# idpath : Efficient Hierarchical Path Encoding for Scalable Storage
- [Introduction](#introduction)
- [Features](#features)
- [Usage](#usage)
- [Design Rationale](#design-rationale)
- [Technology Stack](#technology-stack)
- [Directory Structure](#directory-structure)
- [API Reference](#api-reference)
- [History](#history)
## Introduction
`idpath` provides utilities to encode 64-bit integers into hierarchical filesystem paths. By placing low-order bits at higher directory levels, it ensures uniform distribution of files across directories, preventing filesystem performance degradation caused by directory saturation.
## Features
- **Load Balancing**: Low-bits-first strategy ensures even distribution even with sequential IDs.
- **Zero-Allocation Decoding**: Utilizes `HipStr` and stack buffers to eliminate heap allocations during successful decoding.

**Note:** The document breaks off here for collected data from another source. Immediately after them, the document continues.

Lemma get_summary_returns (self : GymMembershipManager A) (plan_name : string)
    (names : list string) (n : Z) (t : PremiumFeatureLevel) (r : A * Breakdown A) :
  calculate_total_cost plan_name names n t self = (Returns r, self) ->
  exists text : string, get_summary plan_name names n t self = (Returns text, self).
Proof.
  destruct r as [total bd]. intros Hcall.
  destruct (calculate_total_cost_returns_found self self plan_name names n t _ Hcall)
    as (plan & entries & _ & Hall).
  pose proof (summary_lines_layout self plan_name names n t entries total bd Hall Hcall)
    as Hlines.
  eexists. unfold get_summary.
  rewrite (bind_returns _ _ self self _ Hlines). reflexivity.
Qed.

(** One pass of [run] ends with -1, with [int] of the total of a selection
    that passed both validations, or with [EOFError]; a pass that starts
    over has read five lines at least. *)
Lemma run_ensures (c : OrderedCatalogs A) (depth : nat) :
  forall con : Console,
    keyboard (stdin con) ->
    ensures (run depth c) con
      (fun final_cost _ => final_cost = (-1)%Z \/ confirmed_total c (Whole final_cost))
      (fun e => e = EOFError
                \/ (e = RecursionError /\ (5 * depth <= length (stdin con))%nat)
                \/ (e = OverflowError /\ confirmed_total c Infinite)
                \/ (e = ValueError /\ confirmed_total c NotANumber)).
Proof.
  induction depth as [|depth IH]; intros con Hkb.
  - apply ensures_raise. right. left. split; [reflexivity|cbn; lia].
  - cbn [run].
    apply ensures_seq; [apply ensures_display_welcome|]. intros con0 Hcon0.
    apply (asked_bind _ _ _ _ _ _ (select_membership_plan_asked c));
      [rewrite Hcon0; exact Hkb | left; reflexivity |].
    intros [plan_name|] con1 _ Hkb1 Hlen1;
      [|apply ensures_canceled; intros; left; reflexivity].
    pose proof (validate_membership_plan_by_lookup (manager_of c) plan_name) as Hplan.
    destruct (membership_plans (manager_of c) !! plan_name) as [plan|] eqn:Hlookup;
      [destruct (MembershipPlan.available plan) eqn:Havailable|];
      (eapply ensures_io_call_bind; [exact Hplan|]); cbn [fst snd negb];
      [|apply ensures_rejected; intros; left; reflexivity
       |apply ensures_rejected; intros; left; reflexivity].
    apply (asked_bind _ _ _ _ _ _ (select_num_members_asked c));
      [exact Hkb1 | left; reflexivity |].
    intros [num_members|] con2 Hrange Hkb2 Hlen2;
      [|apply ensures_canceled; intros; left; reflexivity].
    specialize (Hrange num_members eq_refl).
    apply (asked_bind _ _ _ _ _ _ (select_additional_features_asked c));
      [exact Hkb2 | left; reflexivity |].
    intros [feature_names|] con3 Hselected Hkb3 Hlen3;
      [|apply ensures_canceled; intros; left; reflexivity].
    destruct (Hselected feature_names eq_refl) as [Hnodup _].
    destruct (validate_features_loop_returns (manager_of c) feature_names)
      as [Hfeatures|[msg Hfeatures]];
      (eapply ensures_io_call_bind; [exact Hfeatures|]); cbn [fst snd negb];
      [|apply ensures_rejected; intros; left; reflexivity].
    apply ensures_seq;
      [apply (ensures_display_potential_savings c plan_name plan); exact Hlookup|].
    intros con4 Hcon4.
    apply (asked_bind _ _ _ _ _ _ select_premium_level_asked);
      [rewrite Hcon4; exact Hkb3 | left; reflexivity |].
    intros [premium_level|] con5 Hlevel Hkb5 Hlen5; [|contradiction].
    destruct (validate_features_loop_success _ _ Hfeatures) as [entries Hfound].
    destruct (calculate_total_cost_stages (manager_of c) plan_name feature_names
                num_members premium_level plan entries Hlookup Hfound)
      as (bd & Hcall & _).
    destruct (get_summary_returns _ _ _ _ _ _ Hcall) as [summary Hsummary].
    eapply ensures_io_call_bind; [exact Hsummary|].
    apply (asked_bind _ _ _ _ _ _ (confirm_membership_asked summary));
      [exact Hkb5 | left; reflexivity |].
    assert (Hconfirmed : forall r, py_int (bd_total_cost bd) = r -> confirmed_total c r).
    { intros r Hr. exists plan_name, feature_names, num_members, premium_level,
        (bd_total_cost bd), bd.
      repeat apply conj; try assumption; lia. }
    intros [|] con6 _ Hkb6 Hlen6; cbn [negb].
    + eapply ensures_io_call_bind; [exact Hcall|]. cbn zeta. cbn [fst].
      destruct (py_int (bd_total_cost bd)) as [final_cost| |] eqn:Hint.
      * apply ensures_seq; [apply ensures_print|]. intros con7 _.
        apply ensures_ret. right. apply Hconfirmed. reflexivity.
      * apply ensures_raise. right. right. left. split; [reflexivity|].
        apply Hconfirmed. reflexivity.
      * apply ensures_raise. right. right. right. split; [reflexivity|].
        apply Hconfirmed. reflexivity.
    + apply ensures_seq; [apply ensures_print|]. intros con7 Hcon7.
      eapply ensures_weaken; [apply IH; rewrite Hcon7; exact Hkb6| |].
      * cbn beta. auto.
      * cbn beta. intros e [He|[[He Hdepth]|He]]; [left; exact He| |right; right; exact He].
        right. left. split; [exact He|].
        rewrite Hcon7 in Hdepth. rewrite Hcon4, Hcon0 in *. lia.
Qed.

End Run.

(** ** The application: what the prompts hand to the manager *)

Lemma available_plan_validates {A : Type} `{Arith A} (c : OrderedCatalogs A)
    (plan_name : string) :
  keys_unique c ->
  keyed_by_name c ->
  In plan_name (map MembershipPlan.name (get_available_membership_plans c)) ->
  validate_membership_plan plan_name (manager_of c) = (Returns (true, None), manager_of c).
Proof.
  intros [Hnodup _] [Hkeyed _] Hin.
  apply validate_membership_plan_success_iff. cbn [manager_of membership_plans].
  unfold get_available_membership_plans in Hin.
  apply in_map_iff in Hin as (plan & Hname & Hin). apply filter_In in Hin as [Hin Havail].
  apply in_map_iff in Hin as ([key plan'] & Hsnd & Hin). cbn [snd] in Hsnd. subst plan'.
  exists plan. split; [|exact Havail].
  apply lookup_items; [exact Hnodup|].
  rewrite List.Forall_forall in Hkeyed. specialize (Hkeyed _ Hin). cbn [fst snd] in Hkeyed.
  rewrite <- Hname, Hkeyed. exact Hin.
Qed.

Lemma available_features_validate {A : Type} `{Arith A} (c : OrderedCatalogs A)
    (names : list string) :
  keys_unique c ->
  keyed_by_name c ->
  Forall (fun name => In name (map AdditionalFeature.name (get_available_features c)))
    names ->
  validate_features (PyList names) (manager_of c) = (Returns (true, None), manager_of c).
Proof.
  intros [_ Hnodup] [_ Hkeyed] Hlisted. rewrite List.Forall_forall in Hkeyed.
  unfold validate_features. cbn [isinstance_list].
  apply validate_features_loop_success_iff. apply forallb_forall.
  rewrite List.Forall_forall in Hlisted. intros name Hname. specialize (Hlisted name Hname).
  unfold feature_enabled, get_available_features in *.
  cbn [manager_of additional_features].
  apply in_map_iff in Hlisted as (entry & Hentry & Hin).
  apply filter_In in Hin as [Hin Havail].
  apply in_map_iff in Hin as ([key entry'] & Hsnd & Hin). cbn [snd] in Hsnd.
  subst entry'. pose proof (Hkeyed _ Hin) as Hkey. cbn [fst snd] in Hkey.
  rewrite Hentry in Hkey. subst key.
  apply lookup_items in Hin; [|exact Hnodup]. rewrite Hin. exact Havail.
Qed.

Lemma validate_num_members_in_range {A : Type} `{Arith A}
    (self : GymMembershipManager A) (n : Z) :
  (1 <= n <= 10)%Z ->
  validate_num_members (PyInt n) self = (Returns (true, None), self).
Proof.
  intros Hrange. unfold validate_num_members. cbn [isinstance_int].
  destruct (n <? 1)%Z eqn:Hlow; [apply Z.ltb_lt in Hlow; lia|].
  destruct (n >? 10)%Z eqn:Hhigh; [rewrite Z.gtb_ltb in Hhigh; apply Z.ltb_lt in Hhigh; lia|].
  reflexivity.
Qed.

(** X9.  For lines of ASCII text of at most 4300 characters and catalogs
    that store every entry under its own name, [select_membership_plan]
    hands back only [None] (on cancel) or the name of a plan that
    [validate_membership_plan] accepts, and raises nothing but [EOFError];
    so the plan check of [run] never fails. *)
Theorem selected_plan_is_valid :
  forall (A : Type) (ar : Arith A) (ti : ToInt A) (c : OrderedCatalogs A) (con : Console),
    keys_unique c ->
    keyed_by_name c ->
    keyboard (stdin con) ->
    match fst (select_membership_plan c con) with
    | Ok (Some plan_name) =>
        validate_membership_plan plan_name (manager_of c)
        = (Returns (true, None), manager_of c)
    | Ok None => True
    | Err e => e = EOFError
    end.
Proof.
  intros A ar ti c con Hunique Hkeyed Hkb.
  pose proof (select_membership_plan_asked c con Hkb) as Hasked. unfold ensures in Hasked.
  destruct (select_membership_plan c con) as [[[plan_name|]|e] con']; cbn [fst];
    [|exact I|exact Hasked].
  destruct Hasked as (Hlisted & _).
  exact (available_plan_validates c plan_name Hunique Hkeyed (Hlisted plan_name eq_refl)).
Qed.

Lemma selected_plan_is_valid_witness :
  match fst (select_membership_plan (A:=float) init_catalogs
               {| stdin := ["basic"; " 2 "; "Family"]; stdout := [] |}) with
  | Ok (Some plan_name) =>
      validate_membership_plan plan_name (manager_of (A:=float) init_catalogs)
      = (Returns (true, None), manager_of init_catalogs)
  | Ok None => True
  | Err e => e = EOFError
  end.
Proof.
  apply (selected_plan_is_valid float _ _ init_catalogs
           {| stdin := ["basic"; " 2 "; "Family"]; stdout := [] |}).
  - exact keys_unique_init_catalogs.
  - exact keyed_by_name_init_catalogs.
  - repeat constructor.
Defined.

(** X10.  For lines of ASCII text of at most 4300 characters
    [select_num_members] hands back only [None] (on cancel) or a number from
    1 to 10, which [validate_num_members] accepts, and raises nothing but
    [EOFError]. *)
Theorem selected_member_count_is_valid :
  forall (A : Type) (ar : Arith A) (ti : ToInt A) (c : OrderedCatalogs A) (con : Console),
    keyboard (stdin con) ->
    match fst (select_num_members c con) with
    | Ok (Some num_members) =>
        (1 <= num_members <= 10)%Z
        /\ validate_num_members (PyInt num_members) (manager_of c)
           = (Returns (true, None), manager_of c)
    | Ok None => True
    | Err e => e = EOFError
    end.
Proof.
  intros A ar ti c con Hkb.
  pose proof (select_num_members_asked c con Hkb) as Hasked. unfold ensures in Hasked.
  destruct (select_num_members c con) as [[[num_members|]|e] con']; cbn [fst];
    [|exact I|exact Hasked].
  destruct Hasked as (Hrange & _). specialize (Hrange num_members eq_refl).
  split; [exact Hrange | exact (validate_num_members_in_range _ _ Hrange)].
Qed.

Lemma selected_member_count_is_valid_witness :
  match fst (select_num_members (A:=float) init_catalogs
               {| stdin := ["0"; "eleven"; "11"; "007"]; stdout := [] |}) with
  | Ok (Some num_members) =>
      (1 <= num_members <= 10)%Z
      /\ validate_num_members (PyInt num_members) (manager_of (A:=float) init_catalogs)
         = (Returns (true, None), manager_of init_catalogs)
  | Ok None => True
  | Err e => e = EOFError
  end.
Proof.
  apply (selected_member_count_is_valid float _ _ init_catalogs
           {| stdin := ["0"; "eleven"; "11"; "007"]; stdout := [] |}).
  repeat constructor.
Defined.

(** X11.  For lines of ASCII text of at most 4300 characters and catalogs
    that store every entry under its own name, [select_additional_features]
    hands back only [None] (on cancel) or a list without repetition that
    [validate_features] accepts, and raises nothing but [EOFError]; so the
    feature check of [run] never fails. *)
Theorem selected_features_are_valid :
  forall (A : Type) (ar : Arith A) (ti : ToInt A) (c : OrderedCatalogs A) (con : Console),
    keys_unique c ->
    keyed_by_name c ->
    keyboard (stdin con) ->
    match fst (select_additional_features c con) with
    | Ok (Some feature_names) =>
        List.NoDup feature_names
        /\ validate_features (PyList feature_names) (manager_of c)
           = (Returns (true, None), manager_of c)
    | Ok None => True
    | Err e => e = EOFError
    end.
Proof.
  intros A ar ti c con Hunique Hkeyed Hkb.
  pose proof (select_additional_features_asked c con Hkb) as Hasked.
  unfold ensures in Hasked.
  destruct (select_additional_features c con) as [[[feature_names|]|e] con']; cbn [fst];
    [|exact I|exact Hasked].
  destruct Hasked as (Hselected & _).
  destruct (Hselected feature_names eq_refl) as [Hnodup Hlisted].
  split; [exact Hnodup|].
  exact (available_features_validate c feature_names Hunique Hkeyed Hlisted).
Qed.

Lemma selected_features_are_valid_witness :
  match fst (select_additional_features (A:=float) init_catalogs
               {| stdin := ["1"; "3"; "1"; "2"; "4"; "done"]; stdout := [] |}) with
  | Ok (Some feature_names) =>
      List.NoDup feature_names
      /\ validate_features (PyList feature_names) (manager_of (A:=float) init_catalogs)
         = (Returns (true, None), manager_of init_catalogs)
  | Ok None => True
  | Err e => e = EOFError
  end.
Proof.
  apply (selected_features_are_valid float _ _ init_catalogs
           {| stdin := ["1"; "3"; "1"; "2"; "4"; "done"]; stdout := [] |}).
  - exact keys_unique_init_catalogs.
  - exact keyed_by_name_init_catalogs.
  - repeat constructor.
Defined.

- **Dynamic Depth**: Adjusts path depth (1 to 3 levels) based on ID magnitude with unique suffixes (`_`, `-`, `~`).
- **Crockford Base32**: Uses a URL-safe, human-readable character set.
- **Robust Error Handling**: Provides detailed context-aware error messages with paths.
## Usage
```rust
use idpath::{encode, decode};
fn main() -> idpath::Result<()> {
let id = 1234567u64;
let prefix = "/storage";
// Encode
let path = encode(prefix, id);
println!("Path: {}", path);
// Decode
let decoded_id = decode(&path)?;
assert_eq!(id, decoded_id);
Ok(())
}
```
## Design Rationale
Modern filesystems (like ext4 or XFS) experience performance drops when a single directory contains thousands of entries. Hierarchical structures mitigate this. By reversing bit significance during path construction (Low-Bits-First), `idpath` avoids hotspots even when IDs are generated sequentially (e.g., from databases).
```mermaid
graph TD
ID[u64 ID] --> B32[Crockford Base32]
B32 --> Reorder{Bits Reordering}
Reorder -- "len 0-2" --> P1[Level 1: prefix/xx_]
Reorder -- "len 3" --> P2[Level 2: prefix/xx/x-]
Reorder -- "len 4" --> P3[Level 2: prefix/xx/xx~]
Reorder -- "len >=5" --> P4[Level 3: prefix/xx/xx/xxx]
P1/P2/P3/P4 --> Output[HipStr Path]
```
## Technology Stack
- **Rust**: Language providing safety and performance.
- **fast32**: High-performance Crockford Base32 implementation.
- **hipstr**: Shared string optimization reducing memory footprints.
## Directory Structure
```text
.
├── src/
│ ├── lib.rs # Core encoding/decoding logic
│ └── error.rs # Custom error definitions
└── tests/
└── main.rs # Integration tests
```
## API Reference
### Functions
- `encode(prefix: impl AsRef<str>, id: u64) -> HipStr<'static>`
Encodes an ID into a path string.
- `decode(path: impl AsRef<str>) -> Result<u64>`
Decodes a path string back into an ID.
### Constants
- `DEPTH1`: `b'_'`, suffix for 1-level paths.
- `DEPTH2`: `b'-'`, suffix for 2-level paths (3-char encoded).
- `DEPTH3`: `b'~'`, suffix for 2-level paths (4-char encoded).
### Types/Errors
- `Result<T>`: Alias for `std::result::Result<T, Error>`.
- `Error`: Enum containing `InvalidPath(HipStr)` and `DecodeFailed(HipStr)`.
## History
Hierarchical directory structures for data distribution date back to early Unix systems. Large-scale caching proxies like Squid and version control systems like Git popularized this "fan-out" approach. Git, for instance, stores objects in a `.git/objects/xx/xxxxxxxx...` structure using the first two hex digits of a SHA-1 hash. `idpath` extends this concept by prioritizing low-order bits, specifically optimized for numeric IDs where sequential growth is common.